**Task brief:**
Within the data that follows, set down exactly the lines from the one containing "intros g p P" through the one containing "(** Literal text", both ends included.

Data excerpts
--*--

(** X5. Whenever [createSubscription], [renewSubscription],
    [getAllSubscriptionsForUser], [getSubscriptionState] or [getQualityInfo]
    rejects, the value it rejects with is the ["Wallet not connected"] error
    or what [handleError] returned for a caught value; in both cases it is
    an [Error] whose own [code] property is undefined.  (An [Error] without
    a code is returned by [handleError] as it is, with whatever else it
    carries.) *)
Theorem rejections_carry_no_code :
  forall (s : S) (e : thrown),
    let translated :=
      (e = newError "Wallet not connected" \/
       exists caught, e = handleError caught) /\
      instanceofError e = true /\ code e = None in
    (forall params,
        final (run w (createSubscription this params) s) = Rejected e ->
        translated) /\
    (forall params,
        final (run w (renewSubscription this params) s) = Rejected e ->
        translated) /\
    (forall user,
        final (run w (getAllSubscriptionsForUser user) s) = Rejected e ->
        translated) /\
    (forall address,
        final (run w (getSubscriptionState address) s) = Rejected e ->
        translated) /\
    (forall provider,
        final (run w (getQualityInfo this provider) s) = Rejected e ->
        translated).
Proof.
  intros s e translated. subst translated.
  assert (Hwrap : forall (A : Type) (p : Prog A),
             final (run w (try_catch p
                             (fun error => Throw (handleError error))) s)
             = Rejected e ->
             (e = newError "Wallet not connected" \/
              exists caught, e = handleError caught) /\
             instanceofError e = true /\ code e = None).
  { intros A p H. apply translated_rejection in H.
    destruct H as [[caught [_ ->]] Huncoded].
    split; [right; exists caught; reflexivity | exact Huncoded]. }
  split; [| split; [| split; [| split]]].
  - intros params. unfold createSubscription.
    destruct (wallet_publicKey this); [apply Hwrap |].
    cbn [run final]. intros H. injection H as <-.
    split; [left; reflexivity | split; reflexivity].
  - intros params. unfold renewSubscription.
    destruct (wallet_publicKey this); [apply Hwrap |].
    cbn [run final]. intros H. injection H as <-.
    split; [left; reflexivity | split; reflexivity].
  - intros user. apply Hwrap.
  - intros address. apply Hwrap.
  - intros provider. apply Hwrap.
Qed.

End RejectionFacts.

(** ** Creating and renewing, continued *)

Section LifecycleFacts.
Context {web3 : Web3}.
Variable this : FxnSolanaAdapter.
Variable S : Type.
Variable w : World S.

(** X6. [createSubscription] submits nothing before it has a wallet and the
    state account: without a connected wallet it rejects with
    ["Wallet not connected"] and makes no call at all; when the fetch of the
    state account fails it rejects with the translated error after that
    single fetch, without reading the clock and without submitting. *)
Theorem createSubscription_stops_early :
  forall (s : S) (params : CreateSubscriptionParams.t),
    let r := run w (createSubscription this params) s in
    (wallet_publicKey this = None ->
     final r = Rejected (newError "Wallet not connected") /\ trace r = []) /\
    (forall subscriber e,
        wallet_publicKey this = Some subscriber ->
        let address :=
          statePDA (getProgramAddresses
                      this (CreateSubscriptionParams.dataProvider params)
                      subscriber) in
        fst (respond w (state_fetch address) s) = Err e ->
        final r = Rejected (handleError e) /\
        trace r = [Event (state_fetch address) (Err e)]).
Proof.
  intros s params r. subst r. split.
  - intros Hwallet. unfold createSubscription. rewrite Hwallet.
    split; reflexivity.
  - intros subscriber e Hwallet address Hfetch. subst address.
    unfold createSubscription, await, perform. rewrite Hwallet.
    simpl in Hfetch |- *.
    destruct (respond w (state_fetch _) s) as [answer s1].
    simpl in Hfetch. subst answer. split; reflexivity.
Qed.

--*--

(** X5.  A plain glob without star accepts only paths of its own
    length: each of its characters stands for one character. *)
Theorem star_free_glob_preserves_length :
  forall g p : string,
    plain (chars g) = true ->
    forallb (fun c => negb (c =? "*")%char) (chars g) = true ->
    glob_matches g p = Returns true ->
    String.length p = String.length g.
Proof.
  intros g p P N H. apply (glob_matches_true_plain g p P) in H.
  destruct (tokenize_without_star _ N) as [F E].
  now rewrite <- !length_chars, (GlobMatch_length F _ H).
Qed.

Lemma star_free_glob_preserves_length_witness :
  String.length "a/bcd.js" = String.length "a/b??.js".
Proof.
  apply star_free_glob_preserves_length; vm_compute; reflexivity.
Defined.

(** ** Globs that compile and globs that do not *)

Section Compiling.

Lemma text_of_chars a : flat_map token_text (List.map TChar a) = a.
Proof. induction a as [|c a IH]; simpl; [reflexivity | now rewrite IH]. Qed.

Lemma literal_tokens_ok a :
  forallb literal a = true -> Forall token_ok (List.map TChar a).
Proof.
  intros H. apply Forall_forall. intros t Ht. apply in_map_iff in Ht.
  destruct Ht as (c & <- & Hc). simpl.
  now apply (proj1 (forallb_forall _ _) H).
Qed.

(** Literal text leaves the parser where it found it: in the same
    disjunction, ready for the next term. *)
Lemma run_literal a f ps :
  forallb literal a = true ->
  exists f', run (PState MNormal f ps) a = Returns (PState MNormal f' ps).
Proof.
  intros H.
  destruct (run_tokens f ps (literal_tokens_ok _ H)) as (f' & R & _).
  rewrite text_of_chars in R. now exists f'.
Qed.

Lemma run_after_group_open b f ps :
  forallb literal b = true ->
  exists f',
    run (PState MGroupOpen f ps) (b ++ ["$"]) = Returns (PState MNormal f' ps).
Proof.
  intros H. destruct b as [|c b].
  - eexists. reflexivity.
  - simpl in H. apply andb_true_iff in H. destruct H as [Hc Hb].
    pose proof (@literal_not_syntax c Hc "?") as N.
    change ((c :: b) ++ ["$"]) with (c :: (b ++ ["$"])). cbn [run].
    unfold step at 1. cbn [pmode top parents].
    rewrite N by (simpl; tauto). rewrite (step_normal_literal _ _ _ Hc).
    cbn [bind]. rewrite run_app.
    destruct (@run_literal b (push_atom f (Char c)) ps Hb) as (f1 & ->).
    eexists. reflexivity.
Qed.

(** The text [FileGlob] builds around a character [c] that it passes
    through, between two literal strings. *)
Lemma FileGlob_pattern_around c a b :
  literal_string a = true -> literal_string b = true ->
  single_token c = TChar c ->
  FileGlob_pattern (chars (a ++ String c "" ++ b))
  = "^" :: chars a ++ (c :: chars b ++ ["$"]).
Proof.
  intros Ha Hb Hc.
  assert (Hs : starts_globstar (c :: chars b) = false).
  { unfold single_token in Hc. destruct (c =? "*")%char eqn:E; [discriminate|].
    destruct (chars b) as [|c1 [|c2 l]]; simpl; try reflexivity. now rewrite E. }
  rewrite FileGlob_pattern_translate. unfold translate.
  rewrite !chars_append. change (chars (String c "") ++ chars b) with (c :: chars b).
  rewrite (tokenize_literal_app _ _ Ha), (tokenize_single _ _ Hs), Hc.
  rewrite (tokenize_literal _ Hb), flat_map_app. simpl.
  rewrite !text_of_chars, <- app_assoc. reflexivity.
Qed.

--*--

**Exercise response:**
  intros g p P N H. apply (glob_matches_true_plain g p P) in H.
  destruct (tokenize_without_star _ N) as [F E].
  now rewrite <- !length_chars, (GlobMatch_length F _ H).
Qed.

Lemma star_free_glob_preserves_length_witness :
  String.length "a/bcd.js" = String.length "a/b??.js".
Proof.
  apply star_free_glob_preserves_length; vm_compute; reflexivity.
Defined.

(** ** Globs that compile and globs that do not *)

Section Compiling.

Lemma text_of_chars a : flat_map token_text (List.map TChar a) = a.
Proof. induction a as [|c a IH]; simpl; [reflexivity | now rewrite IH]. Qed.

Lemma literal_tokens_ok a :
  forallb literal a = true -> Forall token_ok (List.map TChar a).
Proof.
  intros H. apply Forall_forall. intros t Ht. apply in_map_iff in Ht.
  destruct Ht as (c & <- & Hc). simpl.
  now apply (proj1 (forallb_forall _ _) H).
Qed.

(** Literal text leaves the parser where it found it: in the same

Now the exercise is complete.